Exercise prompt: Scan the entries below and report only how many lines contain "definitions".

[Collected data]
--
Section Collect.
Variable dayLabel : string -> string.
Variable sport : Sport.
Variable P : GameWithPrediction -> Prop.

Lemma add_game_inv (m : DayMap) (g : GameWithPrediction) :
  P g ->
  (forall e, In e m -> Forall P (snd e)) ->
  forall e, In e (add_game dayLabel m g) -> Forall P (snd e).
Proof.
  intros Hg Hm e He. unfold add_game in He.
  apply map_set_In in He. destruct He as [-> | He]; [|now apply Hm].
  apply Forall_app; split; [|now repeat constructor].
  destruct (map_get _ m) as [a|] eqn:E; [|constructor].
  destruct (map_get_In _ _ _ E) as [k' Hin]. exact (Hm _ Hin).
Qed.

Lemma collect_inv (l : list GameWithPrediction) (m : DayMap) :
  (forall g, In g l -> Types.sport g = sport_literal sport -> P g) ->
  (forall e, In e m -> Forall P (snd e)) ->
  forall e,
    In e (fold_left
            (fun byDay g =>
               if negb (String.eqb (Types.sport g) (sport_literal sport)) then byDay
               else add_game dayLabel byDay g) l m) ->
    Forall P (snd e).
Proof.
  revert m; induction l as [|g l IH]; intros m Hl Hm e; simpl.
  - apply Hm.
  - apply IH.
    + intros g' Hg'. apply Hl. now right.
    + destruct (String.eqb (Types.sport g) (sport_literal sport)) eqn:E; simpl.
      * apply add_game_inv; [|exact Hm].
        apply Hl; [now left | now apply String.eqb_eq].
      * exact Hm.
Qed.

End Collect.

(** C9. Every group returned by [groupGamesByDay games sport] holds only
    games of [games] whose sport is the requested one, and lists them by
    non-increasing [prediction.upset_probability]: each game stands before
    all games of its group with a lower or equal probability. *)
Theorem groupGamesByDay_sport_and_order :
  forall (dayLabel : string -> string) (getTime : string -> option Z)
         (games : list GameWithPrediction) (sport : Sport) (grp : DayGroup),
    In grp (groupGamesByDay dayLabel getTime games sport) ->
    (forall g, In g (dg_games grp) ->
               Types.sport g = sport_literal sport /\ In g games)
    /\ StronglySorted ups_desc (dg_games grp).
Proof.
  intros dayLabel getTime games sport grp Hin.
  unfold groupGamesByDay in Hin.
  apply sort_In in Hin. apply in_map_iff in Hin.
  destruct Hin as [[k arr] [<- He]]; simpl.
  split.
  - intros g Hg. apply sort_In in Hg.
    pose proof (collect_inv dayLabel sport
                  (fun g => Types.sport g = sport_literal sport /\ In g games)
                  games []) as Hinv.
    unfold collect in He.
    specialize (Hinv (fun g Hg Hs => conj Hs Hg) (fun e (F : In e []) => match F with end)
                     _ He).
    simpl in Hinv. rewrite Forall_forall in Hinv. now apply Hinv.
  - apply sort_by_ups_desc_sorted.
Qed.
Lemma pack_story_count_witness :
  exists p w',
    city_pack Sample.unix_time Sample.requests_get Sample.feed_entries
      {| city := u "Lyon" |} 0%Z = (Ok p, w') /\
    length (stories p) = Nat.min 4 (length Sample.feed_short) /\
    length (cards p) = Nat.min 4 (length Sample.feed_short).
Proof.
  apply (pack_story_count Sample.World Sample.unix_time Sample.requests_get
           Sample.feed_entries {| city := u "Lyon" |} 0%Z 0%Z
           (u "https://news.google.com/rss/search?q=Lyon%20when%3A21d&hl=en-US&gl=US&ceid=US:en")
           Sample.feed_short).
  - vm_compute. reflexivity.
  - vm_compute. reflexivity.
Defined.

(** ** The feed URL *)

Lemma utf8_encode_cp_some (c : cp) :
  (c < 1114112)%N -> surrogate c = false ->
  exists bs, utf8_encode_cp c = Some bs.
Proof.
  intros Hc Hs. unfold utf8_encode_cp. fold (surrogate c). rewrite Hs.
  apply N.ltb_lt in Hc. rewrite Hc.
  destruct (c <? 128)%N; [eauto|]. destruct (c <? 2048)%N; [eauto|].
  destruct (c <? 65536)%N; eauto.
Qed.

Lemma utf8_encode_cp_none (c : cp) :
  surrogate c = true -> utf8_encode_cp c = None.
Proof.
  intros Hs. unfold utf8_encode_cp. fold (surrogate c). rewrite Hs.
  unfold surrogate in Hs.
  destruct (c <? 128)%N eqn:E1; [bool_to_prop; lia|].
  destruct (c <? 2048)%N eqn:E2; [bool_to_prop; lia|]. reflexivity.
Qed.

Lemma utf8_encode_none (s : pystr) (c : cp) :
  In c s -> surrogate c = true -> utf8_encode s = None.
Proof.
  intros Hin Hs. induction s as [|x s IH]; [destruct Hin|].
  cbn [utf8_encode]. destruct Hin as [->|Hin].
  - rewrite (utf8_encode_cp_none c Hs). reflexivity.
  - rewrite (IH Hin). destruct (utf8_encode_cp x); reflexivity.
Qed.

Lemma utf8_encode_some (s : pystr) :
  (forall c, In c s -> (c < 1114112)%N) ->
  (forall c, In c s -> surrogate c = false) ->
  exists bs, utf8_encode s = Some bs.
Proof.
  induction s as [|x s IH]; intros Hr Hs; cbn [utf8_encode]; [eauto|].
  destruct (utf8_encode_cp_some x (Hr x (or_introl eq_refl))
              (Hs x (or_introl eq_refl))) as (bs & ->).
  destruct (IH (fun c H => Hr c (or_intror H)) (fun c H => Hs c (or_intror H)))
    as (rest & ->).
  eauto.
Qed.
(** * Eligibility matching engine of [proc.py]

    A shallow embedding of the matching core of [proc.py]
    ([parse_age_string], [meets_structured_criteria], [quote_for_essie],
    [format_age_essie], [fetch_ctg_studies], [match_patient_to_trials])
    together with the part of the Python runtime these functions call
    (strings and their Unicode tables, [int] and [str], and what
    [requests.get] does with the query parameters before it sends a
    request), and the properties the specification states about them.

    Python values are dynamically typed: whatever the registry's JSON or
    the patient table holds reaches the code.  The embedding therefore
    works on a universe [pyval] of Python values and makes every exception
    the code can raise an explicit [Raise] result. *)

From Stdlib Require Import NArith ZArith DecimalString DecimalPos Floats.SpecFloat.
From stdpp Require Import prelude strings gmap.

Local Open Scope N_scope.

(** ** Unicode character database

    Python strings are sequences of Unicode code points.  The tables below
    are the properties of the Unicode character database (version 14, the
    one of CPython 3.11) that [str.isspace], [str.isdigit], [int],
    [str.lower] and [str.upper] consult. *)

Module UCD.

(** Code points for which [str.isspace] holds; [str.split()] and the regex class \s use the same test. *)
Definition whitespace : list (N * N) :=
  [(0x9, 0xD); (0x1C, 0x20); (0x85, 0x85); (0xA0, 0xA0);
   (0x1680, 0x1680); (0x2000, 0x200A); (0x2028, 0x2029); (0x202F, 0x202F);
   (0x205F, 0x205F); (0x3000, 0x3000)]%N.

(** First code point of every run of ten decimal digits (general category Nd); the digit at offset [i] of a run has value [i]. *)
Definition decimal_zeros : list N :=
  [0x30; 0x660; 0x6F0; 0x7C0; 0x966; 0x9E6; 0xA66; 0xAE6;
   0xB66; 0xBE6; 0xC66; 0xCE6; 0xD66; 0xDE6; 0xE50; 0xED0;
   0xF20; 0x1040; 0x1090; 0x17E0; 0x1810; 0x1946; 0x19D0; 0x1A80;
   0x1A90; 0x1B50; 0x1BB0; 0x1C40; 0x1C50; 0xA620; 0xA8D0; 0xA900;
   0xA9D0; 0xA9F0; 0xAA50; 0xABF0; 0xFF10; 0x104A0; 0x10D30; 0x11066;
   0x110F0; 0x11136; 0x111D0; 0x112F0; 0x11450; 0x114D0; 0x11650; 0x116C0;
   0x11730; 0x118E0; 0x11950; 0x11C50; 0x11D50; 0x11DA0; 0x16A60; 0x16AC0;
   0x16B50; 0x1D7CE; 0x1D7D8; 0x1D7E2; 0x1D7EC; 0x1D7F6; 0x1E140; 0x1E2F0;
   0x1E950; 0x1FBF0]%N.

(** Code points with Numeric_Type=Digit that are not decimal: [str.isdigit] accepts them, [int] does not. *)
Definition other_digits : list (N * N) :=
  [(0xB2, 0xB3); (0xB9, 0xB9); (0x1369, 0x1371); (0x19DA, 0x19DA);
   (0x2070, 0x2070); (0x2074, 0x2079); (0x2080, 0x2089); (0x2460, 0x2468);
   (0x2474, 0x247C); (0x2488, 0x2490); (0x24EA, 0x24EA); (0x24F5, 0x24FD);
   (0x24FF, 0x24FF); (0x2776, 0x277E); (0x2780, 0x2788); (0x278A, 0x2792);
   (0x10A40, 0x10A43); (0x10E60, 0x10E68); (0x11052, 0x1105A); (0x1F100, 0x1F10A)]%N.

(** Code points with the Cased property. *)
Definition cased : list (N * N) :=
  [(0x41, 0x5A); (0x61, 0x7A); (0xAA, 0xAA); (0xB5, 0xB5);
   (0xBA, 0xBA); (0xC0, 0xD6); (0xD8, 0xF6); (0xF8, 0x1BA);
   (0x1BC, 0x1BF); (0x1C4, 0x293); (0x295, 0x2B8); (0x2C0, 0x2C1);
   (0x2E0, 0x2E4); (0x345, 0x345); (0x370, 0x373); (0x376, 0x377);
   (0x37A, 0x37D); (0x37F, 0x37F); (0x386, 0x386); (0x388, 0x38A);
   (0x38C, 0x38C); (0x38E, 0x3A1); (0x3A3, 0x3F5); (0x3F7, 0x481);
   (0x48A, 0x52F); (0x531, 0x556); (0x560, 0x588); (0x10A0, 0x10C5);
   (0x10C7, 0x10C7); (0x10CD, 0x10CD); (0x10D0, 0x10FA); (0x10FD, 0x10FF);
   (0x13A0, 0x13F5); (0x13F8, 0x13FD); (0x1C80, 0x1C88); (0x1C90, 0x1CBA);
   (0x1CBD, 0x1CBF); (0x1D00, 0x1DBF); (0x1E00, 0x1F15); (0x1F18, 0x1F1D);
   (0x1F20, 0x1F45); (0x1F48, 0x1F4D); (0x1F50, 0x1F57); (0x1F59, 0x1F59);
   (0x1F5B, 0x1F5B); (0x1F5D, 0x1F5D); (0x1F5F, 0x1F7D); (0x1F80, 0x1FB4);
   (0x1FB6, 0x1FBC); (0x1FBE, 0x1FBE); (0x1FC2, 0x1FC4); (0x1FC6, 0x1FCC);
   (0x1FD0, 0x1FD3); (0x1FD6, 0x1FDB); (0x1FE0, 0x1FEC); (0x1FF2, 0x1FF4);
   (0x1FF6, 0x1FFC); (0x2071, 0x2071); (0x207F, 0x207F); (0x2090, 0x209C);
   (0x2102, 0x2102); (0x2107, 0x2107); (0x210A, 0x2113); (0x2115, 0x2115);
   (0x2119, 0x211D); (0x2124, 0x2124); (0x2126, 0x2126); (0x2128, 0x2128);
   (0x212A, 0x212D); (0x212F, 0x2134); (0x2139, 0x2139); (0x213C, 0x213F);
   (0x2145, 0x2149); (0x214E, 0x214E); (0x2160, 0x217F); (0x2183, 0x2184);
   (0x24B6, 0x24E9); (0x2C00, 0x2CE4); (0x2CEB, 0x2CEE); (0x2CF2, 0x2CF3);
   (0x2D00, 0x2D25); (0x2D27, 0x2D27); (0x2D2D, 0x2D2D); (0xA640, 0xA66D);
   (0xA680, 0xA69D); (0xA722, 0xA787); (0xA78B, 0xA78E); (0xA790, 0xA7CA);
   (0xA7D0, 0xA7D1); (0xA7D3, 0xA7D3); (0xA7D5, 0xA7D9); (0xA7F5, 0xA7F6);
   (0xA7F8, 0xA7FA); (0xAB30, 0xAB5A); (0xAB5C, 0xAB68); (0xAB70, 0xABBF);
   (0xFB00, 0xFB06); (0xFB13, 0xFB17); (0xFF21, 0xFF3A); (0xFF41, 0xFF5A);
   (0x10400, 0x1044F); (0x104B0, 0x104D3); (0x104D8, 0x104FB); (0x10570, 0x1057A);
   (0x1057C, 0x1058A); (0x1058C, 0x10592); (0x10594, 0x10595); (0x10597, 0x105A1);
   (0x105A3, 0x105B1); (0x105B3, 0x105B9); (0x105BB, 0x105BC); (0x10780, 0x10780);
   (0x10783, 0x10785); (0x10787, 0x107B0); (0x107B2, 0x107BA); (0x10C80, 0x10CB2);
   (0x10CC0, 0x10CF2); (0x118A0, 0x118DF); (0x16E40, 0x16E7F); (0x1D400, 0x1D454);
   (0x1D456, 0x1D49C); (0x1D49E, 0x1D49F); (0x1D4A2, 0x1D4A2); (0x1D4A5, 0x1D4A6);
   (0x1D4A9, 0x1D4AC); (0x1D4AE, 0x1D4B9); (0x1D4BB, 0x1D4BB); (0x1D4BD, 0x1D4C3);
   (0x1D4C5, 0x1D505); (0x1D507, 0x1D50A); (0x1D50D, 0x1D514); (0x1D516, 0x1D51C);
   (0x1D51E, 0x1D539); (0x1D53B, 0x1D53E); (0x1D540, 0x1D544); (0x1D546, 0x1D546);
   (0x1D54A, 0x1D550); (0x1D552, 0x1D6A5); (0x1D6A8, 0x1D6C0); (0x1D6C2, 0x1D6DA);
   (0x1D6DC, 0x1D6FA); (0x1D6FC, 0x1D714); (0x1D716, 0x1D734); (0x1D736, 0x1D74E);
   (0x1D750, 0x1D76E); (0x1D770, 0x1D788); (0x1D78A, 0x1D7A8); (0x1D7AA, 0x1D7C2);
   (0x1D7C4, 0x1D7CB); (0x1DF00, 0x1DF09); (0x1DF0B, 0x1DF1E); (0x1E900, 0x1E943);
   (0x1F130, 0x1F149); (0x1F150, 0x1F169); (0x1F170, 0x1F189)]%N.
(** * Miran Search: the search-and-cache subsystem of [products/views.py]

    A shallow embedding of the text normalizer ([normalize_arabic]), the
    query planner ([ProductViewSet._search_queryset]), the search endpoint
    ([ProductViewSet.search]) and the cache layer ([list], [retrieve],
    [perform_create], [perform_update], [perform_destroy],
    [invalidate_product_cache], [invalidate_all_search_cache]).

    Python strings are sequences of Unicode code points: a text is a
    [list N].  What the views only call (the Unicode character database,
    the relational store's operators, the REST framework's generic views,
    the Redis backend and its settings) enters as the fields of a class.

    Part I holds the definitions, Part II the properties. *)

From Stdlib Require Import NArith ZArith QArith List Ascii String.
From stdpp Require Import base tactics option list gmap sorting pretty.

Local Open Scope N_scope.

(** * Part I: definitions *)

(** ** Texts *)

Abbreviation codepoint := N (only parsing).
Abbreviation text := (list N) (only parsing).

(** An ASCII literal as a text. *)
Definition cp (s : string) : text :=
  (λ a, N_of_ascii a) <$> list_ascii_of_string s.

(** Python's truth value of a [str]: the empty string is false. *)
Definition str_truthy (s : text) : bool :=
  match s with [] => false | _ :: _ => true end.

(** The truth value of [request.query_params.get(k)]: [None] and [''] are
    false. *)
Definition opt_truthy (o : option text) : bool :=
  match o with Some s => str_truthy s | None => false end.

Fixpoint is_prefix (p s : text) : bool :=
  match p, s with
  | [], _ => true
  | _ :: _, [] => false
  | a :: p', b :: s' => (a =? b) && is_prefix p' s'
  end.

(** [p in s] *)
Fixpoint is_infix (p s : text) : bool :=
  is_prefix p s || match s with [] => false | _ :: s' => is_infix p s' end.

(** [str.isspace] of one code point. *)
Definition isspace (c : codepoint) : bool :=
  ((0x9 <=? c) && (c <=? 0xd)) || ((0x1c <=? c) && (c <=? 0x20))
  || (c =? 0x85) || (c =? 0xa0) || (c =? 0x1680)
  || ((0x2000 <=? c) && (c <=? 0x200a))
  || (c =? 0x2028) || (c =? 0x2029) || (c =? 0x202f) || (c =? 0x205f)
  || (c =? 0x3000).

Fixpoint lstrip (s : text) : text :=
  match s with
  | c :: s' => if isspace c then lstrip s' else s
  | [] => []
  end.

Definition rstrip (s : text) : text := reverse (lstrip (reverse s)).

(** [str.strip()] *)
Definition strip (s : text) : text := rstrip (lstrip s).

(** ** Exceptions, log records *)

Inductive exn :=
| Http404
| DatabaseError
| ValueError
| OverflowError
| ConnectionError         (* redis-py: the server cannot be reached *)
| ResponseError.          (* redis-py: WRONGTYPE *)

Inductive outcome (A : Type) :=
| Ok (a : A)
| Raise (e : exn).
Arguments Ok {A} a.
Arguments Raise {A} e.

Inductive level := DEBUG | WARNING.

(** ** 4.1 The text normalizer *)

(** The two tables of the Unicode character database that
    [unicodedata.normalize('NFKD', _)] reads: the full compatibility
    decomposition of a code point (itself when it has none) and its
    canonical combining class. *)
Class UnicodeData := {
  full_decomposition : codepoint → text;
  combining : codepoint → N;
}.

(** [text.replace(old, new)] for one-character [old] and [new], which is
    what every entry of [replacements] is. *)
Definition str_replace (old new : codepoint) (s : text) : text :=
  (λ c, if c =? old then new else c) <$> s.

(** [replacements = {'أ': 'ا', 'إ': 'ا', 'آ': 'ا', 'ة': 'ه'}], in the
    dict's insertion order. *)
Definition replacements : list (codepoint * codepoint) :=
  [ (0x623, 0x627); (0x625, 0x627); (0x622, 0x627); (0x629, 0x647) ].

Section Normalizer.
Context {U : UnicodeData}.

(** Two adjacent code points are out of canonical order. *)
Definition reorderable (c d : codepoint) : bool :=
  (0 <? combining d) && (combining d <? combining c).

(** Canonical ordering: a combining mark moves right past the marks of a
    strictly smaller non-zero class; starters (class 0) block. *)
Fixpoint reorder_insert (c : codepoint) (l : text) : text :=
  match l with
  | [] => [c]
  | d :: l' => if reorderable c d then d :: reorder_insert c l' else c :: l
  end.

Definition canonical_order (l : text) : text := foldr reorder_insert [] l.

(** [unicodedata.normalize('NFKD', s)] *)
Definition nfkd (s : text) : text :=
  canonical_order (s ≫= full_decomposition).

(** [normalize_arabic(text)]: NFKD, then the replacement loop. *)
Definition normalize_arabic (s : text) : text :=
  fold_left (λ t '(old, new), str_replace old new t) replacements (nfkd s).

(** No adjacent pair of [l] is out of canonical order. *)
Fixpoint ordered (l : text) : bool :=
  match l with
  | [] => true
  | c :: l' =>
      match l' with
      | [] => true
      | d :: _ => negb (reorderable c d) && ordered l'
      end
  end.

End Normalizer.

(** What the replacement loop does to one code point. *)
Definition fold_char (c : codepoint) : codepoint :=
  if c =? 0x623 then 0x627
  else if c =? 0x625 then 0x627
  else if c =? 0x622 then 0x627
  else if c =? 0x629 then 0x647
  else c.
--
Answer section: 2